We are at serious risk of losing in Afghanistan said Sir John Stanley yesterday. In the days when Conservative MPs had some standing, the views of the Hon. Member for Tonbridge and Malling might have had an impact, uttered as they were during a debate in Westminster Hall.

But all Sir John got was a short squib in The Daily Mail and the BBC website, the latter retailing foreign office minister Geoff Hoon’s response, he claiming to the incredulity of the few who were listening, that the mission in Afghanistan "is going as planned".

Nevertheless, just because he is a Tory MP – and largely ignored in the wider world - does not necessarily mean he is wrong, especially as he used to be Minister of State for the Armed Forces. And said Sir John:

The essence of the security problem for us was shown very well in the Dispatches programme on Channel 4 last night. Although I noted that the Government sought to dismiss the programme as being based on out-of-date film, I thought that it brought home extremely vividly, and with absolute accuracy, the essence of the security problem, which is that NATO forces are too thinly spread in the areas of Afghanistan where combat intensity is highest. That presents our forces with real operational problems. It makes them constantly vulnerable to the possibility of finding themselves significantly outnumbered. It makes them dependent on calling in air strikes, which carry with them the attendant risk of civilian casualties and the destruction of civilians’ homes, with all the political damage that that does to our long-term objectives of winning hearts and minds in Afghanistan. The fact that we are so thinly stretched in the southern part of the country tends to make many Afghan civilians there significantly more alarmed and open to coercion by the Taliban than are reassured by our very limited presence.
He went on to add:

The fundamental duty of any British Government is to ensure that our forces are adequately equipped for the task that they are being asked to undertake. Patently, that has not been the case and still is not the case in Afghanistan, and certainly is not in Iraq. We all know that casualties have been incurred, and lives lost, as a result of insufficient body armour. We know of deep concerns among our servicemen and women about the adequacy of their armoured vehicles. We also know—it was borne out graphically in the film on television last night—about the serious inadequacy in the amount of helicopter support available in Afghanistan.
Sir John was very much backed up by Tobias Ellwood, who reminded us all that he had been calling for some time for Warrior vehicles to be sent.

Interestingly, AP published a photograph of an "armoured vehicle" patrolling the perimeter of Camp Bastion. It is difficult to say precisely what it is but it looks suspiciously like an up-armoured FV432, the so-called "Bulldog".* Not exactly a Warrior, that would nevertheless be a distinct improvement on an unarmoured WIMIK Land Rover.

Strangely, the MoD makes no mention of this but, with such indictments of the government, it cannot have been entirely a coincidence that the MoD "spin machine" was at full stretch yesterday, one early victim being The Scotsman.

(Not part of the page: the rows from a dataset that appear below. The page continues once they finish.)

(** [--exclude tar.gz] is read as the one entry [tar.gz]; the key of
    [backup.tar.gz] is [gz]. *)
Example dotted_exclude_run :
  parseArgs ["dstat"; "--exclude"; ".tar.gz"]%string
  = PConfig (setExclude defaultConfig {[ "tar.gz"%string ]})
  /\ extKey "backup.tar.gz" = "gz"%string.
Proof. split; reflexivity. Qed.

(** ** The entries of [aggregateStats] *)

(** The field of an entry that the mode does not use. *)
Definition unusedField (cfg : Config) (s : FileStat) : Z :=
  if BySize cfg then Count s else Size s.

Lemma preSort_elem (R : RangeOrder) (cfg : Config) (counts sizeCounts : gmap string Z)
    (total totalBytes : Z) (s : FileStat) :
  s ∈ preSort R cfg counts sizeCounts total totalBytes ->
  (exists k v, s = chosenEntry cfg k v
               /\ chosenMap cfg counts sizeCounts !! k = Some v
               /\ collapsed (Verbose cfg) v (chosenTotal cfg total totalBytes) = false)
  \/ (exists v, s = chosenEntry cfg "other" v /\ 0 < v).
Proof.
  unfold preSort. intros Hs. apply elem_of_app in Hs as [Hs|Hs].
  - left. apply list_elem_of_fmap in Hs as ([k v] & -> & Hkv).
    unfold keptOf in Hkv. apply list_elem_of_filter in Hkv as [Hcol Hkv].
    rewrite (rangeOf_perm R) in Hkv. apply elem_of_map_to_list in Hkv.
    by exists k, v.
  - right. match type of Hs with context [0 <? ?o] => destruct (0 <? o) eqn:E end.
    + apply list_elem_of_singleton in Hs. eexists. split; [exact Hs|lia].
    + by apply elem_of_nil in Hs.
Qed.
Lemma global_idx3D_step depth b i j k :
  valid_block bd b ->
  G (S depth) n b i j k =
  match i =? sx b, j =? sy b, k =? sz b with
  | false, false, false =>
      Ok (wrap (first_node F b + i + j * sx b + k * sx b * sy b))
  | true, false, false =>
      if share b XX then
        Ok (wrap (first_node F (nbr b XX) + j * sx (nbr b XX)
                  + k * sx (nbr b XX) * sy (nbr b XX)))
      else Ok (wrap (first_node F b + sx b * sy b * sz b + j + k * sy b))
  | false, true, false =>
      if share b YY then
        Ok (wrap (first_node F (nbr b YY) + i + k * sx (nbr b YY) * sy (nbr b YY)))
      else Ok (wrap (first_node F b + sx b * sy b * sz b
                     + Z.b2z (negb (share b XX)) * sy b * sz b + i + k * sx b))
  | false, false, true =>
      if share b ZZ then
        Ok (wrap (first_node F (nbr b ZZ) + i + j * sx (nbr b ZZ)))
      else Ok (wrap (first_node F b + sx b * sy b * sz b
                     + Z.b2z (negb (share b XX)) * sy b * sz b
                     + Z.b2z (negb (share b YY)) * sx b * sz b + i + j * sx b))
  | true, true, false =>
      if share b XX then G depth n (nbr b XX) 0 j k
      else if share b YY then G depth n (nbr b YY) i 0 k
      else Ok (wrap (first_node F b + sx b * sy b * sz b
                     + sy b * sz b + sx b * sz b
                     + Z.b2z (negb (share b ZZ)) * sx b * sy b + k))
  | true, false, true =>
      if share b XX then G depth n (nbr b XX) 0 j k
      else if share b ZZ then G depth n (nbr b ZZ) i j 0
      else Ok (wrap (first_node F b + sx b * sy b * sz b
                     + sy b * sz b
                     + Z.b2z (negb (share b YY)) * sx b * sz b
                     + sx b * sy b
                     + Z.b2z (negb (share b YY)) * sz b + j))
  | false, true, true =>
      if share b YY then G depth n (nbr b YY) i 0 k
      else if share b ZZ then G depth n (nbr b ZZ) i j 0
      else Ok (wrap (first_node F b + sx b * sy b * sz b
                     + Z.b2z (negb (share b XX)) * sy b * sz b
                     + sx b * sz b + sx b * sy b
                     + Z.b2z (negb (share b XX)) * sz b
                     + Z.b2z (negb (share b XX)) * sy b + i))
  | true, true, true =>
      if share b XX then G depth n (nbr b XX) 0 j k
      else if share b YY then G depth n (nbr b YY) i 0 k
      else if share b ZZ then G depth n (nbr b ZZ) i j 0
      else Ok (wrap (first_node F b + sx b * sy b * sz b
                     + sy b * sz b + sx b * sz b + sx b * sy b
                     + sz b + sy b + sx b))
  end.
Proof.
  intros Hb. destruct (oracle3D_block b Hb) as (Hs & Hf & Hr).
  destruct oracle3D_fields as (Hfc & Hbd & _).
  assert (Hnbr : forall axis, 0 <= axis < 3 -> share b axis = true ->
            at_ (block_subdivisions (NodeIndices3D.m_block_data n)) (nbr b axis)
            = Ok [sx (nbr b axis); sy (nbr b axis); sz (nbr b axis)]
            /\ at_ F (nbr b axis) = Ok (first_node F (nbr b axis))).
  { intros axis Ha Hsh.
    assert (Hn : valid_block bd (nbr b axis)) by (by apply (conf_neighbors _ _ _ Hconf)).
    destruct (oracle3D_block _ Hn) as (Hs' & Hf' & _). done. }
  simpl. rewrite Hs. simpl. rewrite Hf. simpl. rewrite Hr. simpl.
  rewrite Hfc.
  change (element_index (adjacent_element fc b Hexa.KSI_POS)) with (nbr b XX).
  change (element_index (adjacent_element fc b Hexa.ETA_POS)) with (nbr b YY).
  change (element_index (adjacent_element fc b Hexa.ZTA_POS)) with (nbr b ZZ).
  destruct (i =? sx b), (j =? sy b), (k =? sz b);
    destruct (share b XX) eqn:Ex; destruct (share b YY) eqn:Ey;
    destruct (share b ZZ) eqn:Ez; simpl; try reflexivity;
    try (do 2 f_equal; lia);
    try (destruct (Hnbr XX ltac:(unfold XX; lia) Ex) as [-> ->]; reflexivity);
    try (destruct (Hnbr YY ltac:(unfold YY; lia) Ey) as [-> ->]; reflexivity);
    try (destruct (Hnbr ZZ ltac:(unfold ZZ; lia) Ez) as [-> ->]; reflexivity).
Qed.

Hypothesis Hcorners : corners_closed 3 fc bd.

Lemma axis_XX : 0 <= XX < 3. Proof. unfold XX; lia. Qed.
Lemma axis_YY : 0 <= YY < 3. Proof. unfold YY; lia. Qed.
Lemma axis_ZZ : 0 <= ZZ < 3. Proof. unfold ZZ; lia. Qed.

Lemma segments_positive b :
  valid_block bd b -> 0 < sx b /\ 0 < sy b /\ 0 < sz b.
Proof.
  intros Hb. destruct (conf_rows _ _ _ Hconf b Hb) as [_ H].
  auto using axis_XX, axis_YY, axis_ZZ.
Qed.

Lemma across_XX b :
  valid_block bd b -> share b XX = true ->
  valid_block bd (nbr b XX) /\ sy (nbr b XX) = sy b /\ sz (nbr b XX) = sz b.
Proof.
  intros Hb Hs. destruct (conf_neighbors _ _ _ Hconf b XX Hb axis_XX Hs) as [Hv H].
  split; [done|]. split; apply H; auto using axis_YY, axis_ZZ; done.
Qed.

Lemma across_YY b :
  valid_block bd b -> share b YY = true ->
  valid_block bd (nbr b YY) /\ sx (nbr b YY) = sx b /\ sz (nbr b YY) = sz b.
Proof.
  intros Hb Hs. destruct (conf_neighbors _ _ _ Hconf b YY Hb axis_YY Hs) as [Hv H].
  split; [done|]. split; apply H; auto using axis_XX, axis_ZZ; done.
Qed.
(** * console.cpp: the raw-mode line editor of examples/console.cpp

    A shallow embedding of the working procedural console
    (examples/console.cpp with its header): the UTF-8 encoder, the
    wide-character reader, the cursor-position width probe, the
    advanced (raw-mode) readline loop and the simple (piped) readline.

    Conventions.
    - [char32_t], [wchar_t], [wint_t] and [int] values are [Z]; where the
      source can wrap, the wrap-around is written out.
    - A [std::string] is a [list Z] of bytes 0..255.  The source reads
      [line[pos]] as a (possibly signed) [char] and masks it with [0xC0];
      the mask gives the same answer on the unsigned value.
    - The process-wide [console_state] and the streams the code talks to
      are the fields of one [World] record threaded through a small state
      monad.  Output is kept as a trace of the write calls.
    - [fflush] and the [stderr] debug messages have no effect on any
      modelled value and are left out.

    Beside the readers the file covers [console_create] and
    [console_reset] over a [System] that adds the terminal attributes,
    the example program of examples/simple.cpp, and the line buffer of
    the prototype in src/console.cpp ([Proto]). *)

From Stdlib Require Import ZArith List Bool Lia.
From Stdlib Require Ascii String.
Import ListNotations.

Local Open Scope Z_scope.

(* ===================================================================== *)
(** ** Bytes and the UTF-8 encoder *)
(* ===================================================================== *)

Module Utf8.

(** [static_cast<unsigned char>(x)] *)
Definition to_uchar (x : Z) : Z := x mod 256.
(** * JunctionRelay test fixtures: a receiver and a fake-sensor emulator

    Shallow embedding of [TestClient/TestClient5000.py] (the receiver, one
    Flask handler [receive_data]) and [TestServer/TestServer5003.py] (the
    emulator: the global [sensors_data], the background loop
    [update_fake_sensors] and the handler [data_json]).

    The Python builtins the two programs call are modelled first:
    binary64 arithmetic ([float], [+], the format spec [.1f]), decimal
    text, dictionaries and truthiness. *)

From Stdlib Require Import ZArith NArith QArith Qround Qpower Qabs Lia Lqa.
From Stdlib Require Import Ascii String List Bool.
From stdpp Require Import base list gmap strings.

Local Open Scope Z_scope.

(** ** Binary64 numbers

    A Python [float] is an IEEE 754 binary64 number.  A finite one is kept
    as its sign and its exact magnitude, a rational; every operation is the
    exact operation on rationals followed by rounding to nearest, ties to
    even, with 53 bits of precision, subnormals below [2^-1022] and overflow
    to infinity from [2^1024] on. *)

Module Binary64.

Definition prec : Z := 53.
Definition emin : Z := -1074.
Definition emax : Z := 1024.

Definition pow2 (e : Z) : Q := (2 ^ e)%Q.

(** Integer nearest to [q], a tie going to the even neighbour. *)
Definition round_half_even (q : Q) : Z :=
  let f := Qfloor q in
  match (q - inject_Z f ?= 1 # 2)%Q with
  | Lt => f
  | Gt => f + 1
  | Eq => if Z.even f then f else f + 1
  end.

(** [ilog2 q] is the integer [l] with [2^l <= q < 2^(l+1)], for [0 < q]. *)
Definition ilog2 (q : Q) : Z :=
  let l := Z.log2 (Qnum q) - Z.log2 (Zpos (Qden q)) in
  if Qle_bool (pow2 l) q then l else l - 1.

(** Exponent of the unit in the last place of the binade of [q]. *)
Definition ulp_exp (q : Q) : Z := Z.max (ilog2 q - (prec - 1)) emin.

(** Rounding of a magnitude [0 <= q], exponent range unbounded above. *)
Definition RN (q : Q) : Q :=
  if Qeq_bool q 0 then 0%Q
  else let e := ulp_exp q in
       (inject_Z (round_half_even (q / pow2 e)) * pow2 e)%Q.

Inductive float : Type :=
  | Finite (neg : bool) (mag : Q)
  | Infinity (neg : bool)
  | NaN.

(** The float nearest to the real number of sign [neg] and magnitude [q]. *)
Definition of_Q (neg : bool) (q : Q) : float :=
  let r := RN q in
  if Qle_bool (pow2 emax) r then Infinity neg else Finite neg (Qred r).

Definition signed (neg : bool) (q : Q) : Q := if neg then (- q)%Q else q.

(** [x + y] on floats. *)
Definition add (x y : float) : float :=
  match x, y with
  | NaN, _ | _, NaN => NaN
  | Infinity a, Infinity b => if Bool.eqb a b then Infinity a else NaN
  | Infinity a, Finite _ _ => Infinity a
  | Finite _ _, Infinity b => Infinity b
  | Finite a p, Finite b q =>
      let s := (signed a p + signed b q)%Q in
      match (s ?= 0)%Q with
      | Eq => Finite (a && b) 0%Q
      | Gt => of_Q false s
      | Lt => of_Q true (- s)%Q
      end
  end.

(** The double nearest to one tenth, the value of the literal [0.1]. *)
Definition tenth : Q := 3602879701896397 # 36028797018963968.

Definition is_zero (x : float) : bool :=
  match x with
  | Finite _ q => Qeq_bool q 0
  | _ => false
  end.

End Binary64.

(** ** Exceptions and results of Python evaluation *)

Inductive exn : Type :=
  | ValueError | TypeError | AttributeError | KeyError | IndexError
  | BadRequest | UnsupportedMediaType.

Inductive result (A : Type) : Type :=
  | Ok (a : A)
  | Raise (e : exn).
Arguments Ok {A} a.
Arguments Raise {A} e.

(** ** Decimal text: [float(str)] and the format spec [.1f] *)

Module PyText.
Import Binary64.
Local Open Scope char_scope.
Local Open Scope N_scope.

Definition digit_char (d : N) : ascii := ascii_of_N (48 + d).

Definition digit_of (c : ascii) : option N :=
  let n := N_of_ascii c in
  if (48 <=? n) && (n <=? 57) then Some (n - 48) else None.

Definition is_digit (d : N) : Prop := d < 10.

(** Value of a list of digits read after the value [acc]. *)
Definition dval (dl : list N) (acc : N) : N :=
  fold_left (fun a d => 10 * a + d) dl acc.
(* ===== verification/Random.v ===== *)
(** The random source the program draws from.

    The script calls [random.randint(a, b)] (lifespans, jitter) and
    [random.uniform(a, b)] (animation speeds, initial positions) on the
    global Mersenne Twister.  The development threads an explicit
    generator state [G] instead, through the class [RandomSource]; the
    only property the theorems use is the range law of [randint]
    ([RandomSourceLaws]), so they hold for every generator, CPython's
    included.  [Lcg] is a concrete instance, used to run the model. *)

From S2P Require Import Prelude PyFloat.

Class RandomSource (G : Type) := {
  (** [random.randint(lo, hi)] *)
  randint : Z -> Z -> G -> Z * G;
  (** [random.uniform(lo, hi)] *)
  uniform : PyFloat.float -> PyFloat.float -> G -> PyFloat.float * G
}.

Class RandomSourceLaws (G : Type) `{RandomSource G} := {
  randint_range : forall lo hi g, lo <= hi -> lo <= fst (randint lo hi g) <= hi
}.

(** A linear congruential generator on 31 bits. *)
Module Lcg.
Record t := mk { seed : Z }.

Definition next (g : t) : t := mk ((1103515245 * seed g + 12345) mod 2 ^ 31).

(** [random.uniform] is [a + (b - a) * random()] in CPython. *)
#[export] Instance lcg_source : RandomSource t := {
  randint lo hi g := let g' := next g in (lo + seed g' mod (hi - lo + 1), g');
  uniform a b g :=
    let g' := next g in
    (PyFloat.add a (PyFloat.mul (PyFloat.sub b a)
       (PyFloat.div (PyFloat.of_int (seed g')) (PyFloat.of_int (2 ^ 31)))), g')
}.

#[export] Instance lcg_laws : RandomSourceLaws t.
Proof.
  constructor. intros lo hi g Hle.
  change (lo <= lo + seed (next g) mod (hi - lo + 1) <= hi).
  assert (0 < hi - lo + 1) as Hpos by lia.
  pose proof (Z.mod_pos_bound (seed (next g)) (hi - lo + 1) Hpos). lia.
Qed.
End Lcg.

Instead of reporting the debate, it published an outrageous "puff" for the Royal Marines' BVs10 Viking, under the headline, "'Supervehicle' saves Marines' lives". Unable to see past the MoD spin, the paper even cites an unnamed "British forces hardware expert" who tells us "considerably more" troops would have died if it had not been for the new vehicle.” How so very comforting for the MoD.

It is easy to understand why some MPs are disillusioned about their calling, but one really does wonder why the media have to be so crap at doing their jobs.

*Subsequent analysis shows it to be a Dutch M-113.